Editor’s Note: Al Franken, a Democrat, is a writer, former Senator, and currently host of the Al Franken podcast. In the Senate, he served on the Judiciary, Health, Education, Labor, and Pension, Energy and Natural Resources, and Indian Affairs committees. He is the author or four New York Times number one bestsellers. The opinions expressed in this commentary are his own. View more opinion articles on CNN.
When your opponent is digging himself a hole, you let him keep digging. By design or necessity, Joe Biden has laid low since we all sheltered in place, allowing President Donald Trump to turn the November election into a referendum on Donald Trump.
And right now, Donald Trump appears to be losing badly to Donald Trump.
Given Trump’s inability to admit and learn from mistakes, there is the real possibility that he will continue to crash and burn all the way through to November 3. But Biden and Democrats can’t count on that. Instead, they must offer the American people a real rationale for voting in the fall for three reasons.
The first, of course, is that a Trump victory would be a disaster for everything Democrats hold dear. Here’s a short list – democracy, economic justice, social justice and justice. That leaves out a whole bunch – for instance, providing health care for all Americans and global warming. Stuff like that.
Secondly, between now and November, Trump and the Republicans will do everything they can to cheat. That means using every tool possible to suppress votes, including a full court press to prevent vote-by-mail, even if we are still deep in the throes of the Covid-19 pandemic.
Third, if Trump loses a close election, he may very well refuse to leave.
Biden has to win by a lot. And to do that and carry Democrats to a majority in the Senate, he has to offer Americans a vision of what America can be. Recent polls show that pride in the US is at it’s lowest in nearly 20 years, with Republicans showing the steepest decline. Americans have, ironically, lost the sense that America is great. That we are exceptional. That we are still the world’s indispensable nation.
It’s not that Americans don’t want us to be that. But just looking around, most Americans might think that we’re no longer up to it. Especially right now.
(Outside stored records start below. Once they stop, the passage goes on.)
Lemma keeps_health_selectUnit (s : State) (unitId : Z) :
  wf_refs s → keeps_health s (UnitManager.selectUnit unitId s).
Proof.
  intros Hwf.
  destruct (find_by_id s unitId (units s)) as [[i l]|] eqn:Hfind.
  - destruct (selected (obj s l)) eqn:Hsel.
    + rewrite selectUnit_noop; [apply keeps_health_refl|].
      intros i' l' Hfind'. congruence.
    + destruct (selectUnit_found s unitId i l Hwf Hfind Hsel) as [Heff _].
      eapply keeps_health_effect; [exact Heff|done|].
      intros l'. apply with_obj_flag_health.
  - rewrite selectUnit_noop; [apply keeps_health_refl|].
    intros i' l' Hfind'. congruence.
Qed.

Lemma keeps_health_deselectUnit (s : State) (unitId : Z) :
  wf_refs s → keeps_health s (UnitManager.deselectUnit unitId s).
Proof.
  intros Hwf.
  destruct (find_by_id s unitId (selectedUnits s)) as [[j l]|] eqn:Hfind.
  - destruct (deselectUnit_found s unitId j l Hwf Hfind) as [Heff _].
    eapply keeps_health_effect; [exact Heff|done|].
    intros l'. apply with_obj_flag_health.
  - rewrite deselectUnit_not_found by done. apply keeps_health_refl.
Qed.

Lemma keeps_health_removeUnit (s : State) (unitId : Z) :
  Inv s → keeps_health s (UnitManager.removeUnit unitId s).
Proof.
  intros HI.
  destruct (find_by_id s unitId (units s)) as [[i l]|] eqn:Hfind.
  - destruct (removeUnit_found s unitId i l HI Hfind)
      as [(_ & Heff & _)|(j & _ & Heff & _)].
    + eapply keeps_health_effect; [exact Heff|..].
      * intros l'. apply list_elem_of_delete_inv.
      * done.
    + eapply keeps_health_effect; [exact Heff|..].
      * intros l'. apply list_elem_of_delete_inv.
      * intros l'. apply with_obj_flag_health.
  - rewrite removeUnit_not_found by done. apply keeps_health_refl.
Qed.

Lemma keeps_health_deselectAll (s : State) :
  wf_refs s → keeps_health s (UnitManager.deselectAll s).
Proof.
  intros Hwf.
  eapply keeps_health_effect; [by apply deselectAll_effect|done|].
  intros l. cbn beta. by case_decide.
Qed.

Lemma keeps_health_selectUnits (s : State) (unitIds : list Z) :
  Inv s → keeps_health s (UnitManager.selectUnits unitIds s).
Proof.
  intros HI. unfold UnitManager.selectUnits.
  eapply keeps_health_trans.
  { apply keeps_health_deselectAll. by destruct HI. }
  apply Inv_deselectAll in HI.
  revert HI. generalize (UnitManager.deselectAll s). clear s.
  induction unitIds as [|unitId unitIds IH]; intros s HI.
  - cbn. case_match; by split.
  - cbn [foldl]. eapply keeps_health_trans.
    + apply keeps_health_selectUnit. by destruct HI.
    + apply IH. by apply Inv_selectUnit.
Qed.

Lemma keeps_health_moveUnit (s : State) (unitId : Z) (pos : Position) :
  keeps_health s (UnitManager.moveUnit unitId pos s).
Proof.
  unfold UnitManager.moveUnit.
  destruct (find_by_id s unitId (units s)) as [[i l]|];
    [|apply keeps_health_refl].
  split; [done|]. intros l'. rewrite obj_emit, obj_write_obj.
  by case_decide; subst.
Qed.

Lemma keeps_health_alloc_arr (s : State) (xs : list nat) :
  wf_refs s → keeps_health s (alloc_arr xs s).2.
Proof.
  intros Hwf. destruct (alloc_arr_frame xs s Hwf) as (_ & HU & _ & Ho).
  split; [by rewrite HU|]. intros l. by rewrite Ho.
Qed.

Lemma health_ok_keeps (s s' : State) :
  health_ok (units s) (obj s) → keeps_health s s' →
  health_ok (units s') (obj s').
Proof.
  intros Hok [Hin Hh]. eapply health_ok_ext; [exact Hok|].
  intros l Hl. split; [by apply Hin|apply Hh].
Qed.

(** The search for an id looks at ids only. *)
Lemma find_by_id_ids (s s' : State) (unitId : Z) (xs : list nat) :
  (∀ l, id (obj s' l) = id (obj s l)) →
  find_by_id s' unitId xs = find_by_id s unitId xs.
Proof.
  intros Hid. unfold find_by_id. apply list_find_ext.
  intros l. by rewrite Hid.
Qed.

Lemma UNIT_TYPES_health_positive (t : string) (stats : UnitStats) :
  UNIT_TYPES !! t = Some stats → 0 < stats_health stats.
Proof.
  assert (Hall : map_Forall (λ _ st, 0 < stats_health st) UNIT_TYPES).
  { apply (bool_decide_unpack _). vm_compute. exact I. }
  intros Ht. by apply Hall in Ht.
Qed.

(** damageUnit on a stored unit of health [h], by any amount. *)
Lemma damageUnit_found (s : State) (unitId amount : Z) (i l : nat) (h : Z) :
  Inv s →
  find_by_id s unitId (units s) = Some (i, l) →
  health (obj s l) = Num h →
  let r := UnitManager.damageUnit unitId amount s in
  health (obj r.2 l) = Num (Z.max 0 (h - amount))
  ∧ maxHealth (obj r.2 l) = maxHealth (obj s l)
  ∧ (∀ l', l' ≠ l → health (obj r.2 l') = health (obj s l')
                    ∧ maxHealth (obj r.2 l') = maxHealth (obj s l'))
  ∧ (∀ l', l' ∈ units r.2 → l' ∈ units s)
  ∧ (h - amount <= 0 → r.1 = true ∧ l ∉ units r.2)
  ∧ (0 < h - amount → r.1 = false ∧ units r.2 = units s).
Proof.
  intros HI Hfind Hh. cbn zeta. unfold UnitManager.damageUnit.
  rewrite Hfind, Hh. cbn [num_sub Math_max].
  set (u := set_health (Num (Z.max 0 (h - amount))) (obj s l)).
  set (s2 := emit (unit_damaged l amount) (write_obj l u s)).
  assert (HI2 : Inv s2) by (by apply Inv_emit, Inv_write_obj).
  assert (Ho2 : ∀ l', obj s2 l' = with_obj (obj s) l u l').
  { intros l'. unfold s2. rewrite obj_emit. apply obj_write_obj. }
  assert (Hl2 : obj s2 l = u) by (by rewrite Ho2, with_obj_eq).
  rewrite Hl2. cbn [health u set_health num_le].
  pose proof (find_by_id_Some _ _ _ _ _ Hfind) as (Hi & Hl & Hid).
  destruct (Z.leb_spec (Z.max 0 (h - amount)) 0) as [Hle|Hgt]; cbn [fst snd].
  - assert (Heq : unitId = id (obj s2 l)) by (by rewrite Hl2).
    rewrite Heq.
    destruct (removeUnit_stored s2 l HI2 Hl) as (HlU & _ & Hrest).
    destruct (keeps_health_removeUnit s2 (id (obj s2 l)) HI2) as [Hin Hkeep].
    split_and!.
    + destruct (Hkeep l) as [-> _]. by rewrite Hl2.
    + destruct (Hkeep l) as [_ ->]. by rewrite Hl2.
    + intros l' Hne. destruct (Hkeep l') as [-> ->].
      by rewrite Ho2, with_obj_ne.
    + exact Hin.
    + done.
    + lia.
  - split_and!.
    + by rewrite Hl2.
    + by rewrite Hl2.
    + intros l' Hne. by rewrite Ho2, with_obj_ne.
    + done.
    + lia.
    + done.
Qed.

(** healUnit on a stored unit of health [h] and full health [m]. *)
Lemma healUnit_found (s : State) (unitId amount : Z) (i l : nat) (h m : Z) :
  find_by_id s unitId (units s) = Some (i, l) →
  health (obj s l) = Num h → maxHealth (obj s l) = Num m →
  let s' := UnitManager.healUnit unitId amount s in
  health (obj s' l) = Num (Z.min m (h + amount))
  ∧ maxHealth (obj s' l) = Num m
  ∧ (∀ l', l' ≠ l → obj s' l' = obj s l')
  ∧ units s' = units s
  ∧ bus s' = bus s ++ (if 0 <? Z.min m (h + amount) - h
                       then [unit_healed l (Num (Z.min m (h + amount) - h))]
                       else []).
Proof.
  intros Hfind Hh Hm. cbn zeta. unfold UnitManager.healUnit.
  rewrite Hfind, Hh, Hm. cbn [num_add Math_min].
  rewrite obj_write_obj_eq. cbn [health set_health num_sub num_gt].
  destruct (0 <? Z.min m (h + amount) - h).
  - rewrite obj_emit, obj_write_obj_eq. split_and!; try done.
    intros l' Hne. by rewrite obj_emit, obj_write_obj_ne.
  - rewrite obj_write_obj_eq. split_and!; try done.
    + intros l' Hne. by rewrite obj_write_obj_ne.
    + by rewrite app_nil_r.
Qed.

Lemma health_ok_run (o : Op) (s : State) :
  Inv s → plain_call o → health_ok (units s) (obj s) →
  health_ok (units (run o s)) (obj (run o s)).
Proof.
  intros HI Hplain Hok. pose proof HI as (Hwf & Hdom & Hreg).
  destruct o as [| | |unit|t pos f|unitId|unitId|unitId|unitIds|
                |unitId pos|unitId amount|unitId amount|];
    cbn [run plain_call] in *.
  - eapply health_ok_keeps; [done|by apply keeps_health_alloc_arr].
  - eapply health_ok_keeps; [done|by apply keeps_health_alloc_arr].
  - eapply health_ok_keeps; [done|by apply keeps_health_alloc_arr].
  - destruct Hplain.
  - unfold UNIT_TYPES_get in Hplain.
    destruct (UNIT_TYPES !! t) as [stats|] eqn:Ht.
    + destruct (createUnit_return t pos f s)
        as (l & s1 & Hc & Hfresh & Hobj & Hold & _ & Harr & Hur & _).
      { unfold UNIT_TYPES_get. by rewrite Ht. }
      rewrite Hc.
      assert (HU : units s1 = units s ++ [l]).
      { unfold units, arr. rewrite Harr, Hur.
        apply lookup_total_insert_eq. }
      rewrite HU.
      intros l' [Hl'| ->%list_elem_of_singleton]%elem_of_app.
      * rewrite Hold; [by apply Hok|]. intros ->. by apply Hfresh, Hdom.
      * rewrite Hobj. unfold UNIT_TYPES_get. rewrite Ht. cbn.
        pose proof (UNIT_TYPES_health_positive t stats Ht).
        exists (stats_health stats), (stats_health stats).
        split_and!; try done; lia.
    + rewrite createUnit_undefined; [done|].
      unfold UNIT_TYPES_get. rewrite Ht. by case_bool_decide.
  - eapply health_ok_keeps; [done|by apply keeps_health_removeUnit].
  - eapply health_ok_keeps; [done|by apply keeps_health_selectUnit].
  - eapply health_ok_keeps; [done|by apply keeps_health_deselectUnit].
  - eapply health_ok_keeps; [done|by apply keeps_health_selectUnits].
  - eapply health_ok_keeps; [done|by apply keeps_health_deselectAll].
  - eapply health_ok_keeps; [done|by apply keeps_health_moveUnit].
  - destruct (find_by_id s unitId (units s)) as [[i l]|] eqn:Hfind.
    + pose proof (find_by_id_Some _ _ _ _ _ Hfind) as (_ & Hl & _).
      destruct (Hok l Hl) as (h & m & Hh & Hm & Hhm).
      destruct (damageUnit_found s unitId amount i l h HI Hfind Hh)
        as (Hh' & Hm' & Hrest & Hin & Hdead & Hlive).
      intros l' Hl'. destruct (decide (l' = l)) as [->|Hne].
      * destruct (decide (h - amount <= 0)) as [Hle|Hgt].
        -- by destruct (Hdead Hle) as [_ ?].
        -- exists (h - amount), m. rewrite Hh', Hm', Hm.
           split_and!; [f_equal; lia|done|lia|lia].
      * destruct (Hrest l' Hne) as [-> ->]. by apply Hok, Hin.
    + unfold UnitManager.damageUnit. by rewrite Hfind.
  - destruct (find_by_id s unitId (units s)) as [[i l]|] eqn:Hfind.
    + pose proof (find_by_id_Some _ _ _ _ _ Hfind) as (_ & Hl & _).
      destruct (Hok l Hl) as (h & m & Hh & Hm & Hhm).
      destruct (healUnit_found s unitId amount i l h m Hfind Hh Hm)
        as (Hh' & Hm' & Hrest & HU & _).
      rewrite HU. intros l' Hl'. destruct (decide (l' = l)) as [->|Hne].
      * exists (Z.min m (h + amount)), m. split_and!; [done|done|lia|lia].
      * rewrite (Hrest l' Hne). by apply Hok.
    + unfold UnitManager.healUnit. by rewrite Hfind.
  - rewrite clear_is_new. destruct (fresh_registry s) as (_ & HU & _).
    change (units (emit units_cleared (UnitManager.new s)))
      with (units (UnitManager.new s)). rewrite HU.
    by intros l ?%elem_of_nil.
Qed.

Lemma reachable_health_ok (s : State) :
  reachable plain_call s → health_ok (units s) (obj s).
Proof.
  induction 1 as [s0|o s Hreach IH Hplain].
  - destruct (fresh_registry s0) as (_ & HU & _). rewrite HU.
    by intros l ?%elem_of_nil.
  - apply health_ok_run; [|done|done].
    apply reachable_Inv. by apply (reachable_weaken _ _ _ plain_factory).
Qed.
The pandemic has laid bare weaknesses that already existed. A dysfunctional and corrupt federal government. A hopelessly divided political class, unable to address problems that we used to tackle – like our crumbling infrastructure (or, more immediately, providing personal protective equipment to our frontline health care workers). An economy in which most workers deemed essential are paid barely enough to get by. Racial disparities in income, wealth and health care. And in criminal justice.
Internationally, we have ceded our leadership, made alliances with brutal dictators, and alienated allies. The Kurds lost 11,000 men and women fighting ISIS on our behalf in Syria, only to be abandoned by Trump – a move he justified by pointing out that the Kurds had not been at Normandy. Well, you know who was at Normandy? Our big NATO ally, Germany! Hell, if it weren’t for the Germans, there would have been no D-Day!
Last month, Trump whiffed on the ultimate softball question when Sean Hannity asked him what he hoped to accomplish in a second term. Actually, he didn’t whiff. He took a third strike lobbed waist high over the heart of the plate. He had nothing. Nothing. Zero goals for a second term.
Joe Biden needs to remind Americans what leadership is supposed to look like. Worldwide, we need to engage our allies if we are to challenge China’s emergence as the world’s preeminent economic and political superpower.
Domestically, we must restore Americans’ confidence in our ability to solve problems and make progress. Most Americans want to build on Obamacare, not abandon it. We want our government agencies run by competent professionals, not crooked cronies. We want a system of taxation that rewards work, not capital and that raises enough revenue to meet the needs of American families. We want to meaningfully address systemic racism. We want an educational system that works for every American child and every adult who wants to further herself in a 21stcentury economy. We want roads and bridges and trains which at least resemble those in other developed countries.
We want a president who can not only answer Sean Hannity’s softball question, but also inspire us with his answer. We are America. Not so long ago that meant something. We are capable of restoring our place in the world and of being a nation that remembers that, as Paul Wellstone put it, “We all do better when we all do better.”
Joe Biden is not Franklin Roosevelt. But he is Joe Biden, a fundamentally decent man who could begin healing some of the divisions that this President has deliberately exploited and deepened.
He is a man of deep empathy who would inherit a wounded nation from a man incapable of caring about anyone other than himself.
But, first, he has to win. Which means he has to bring it.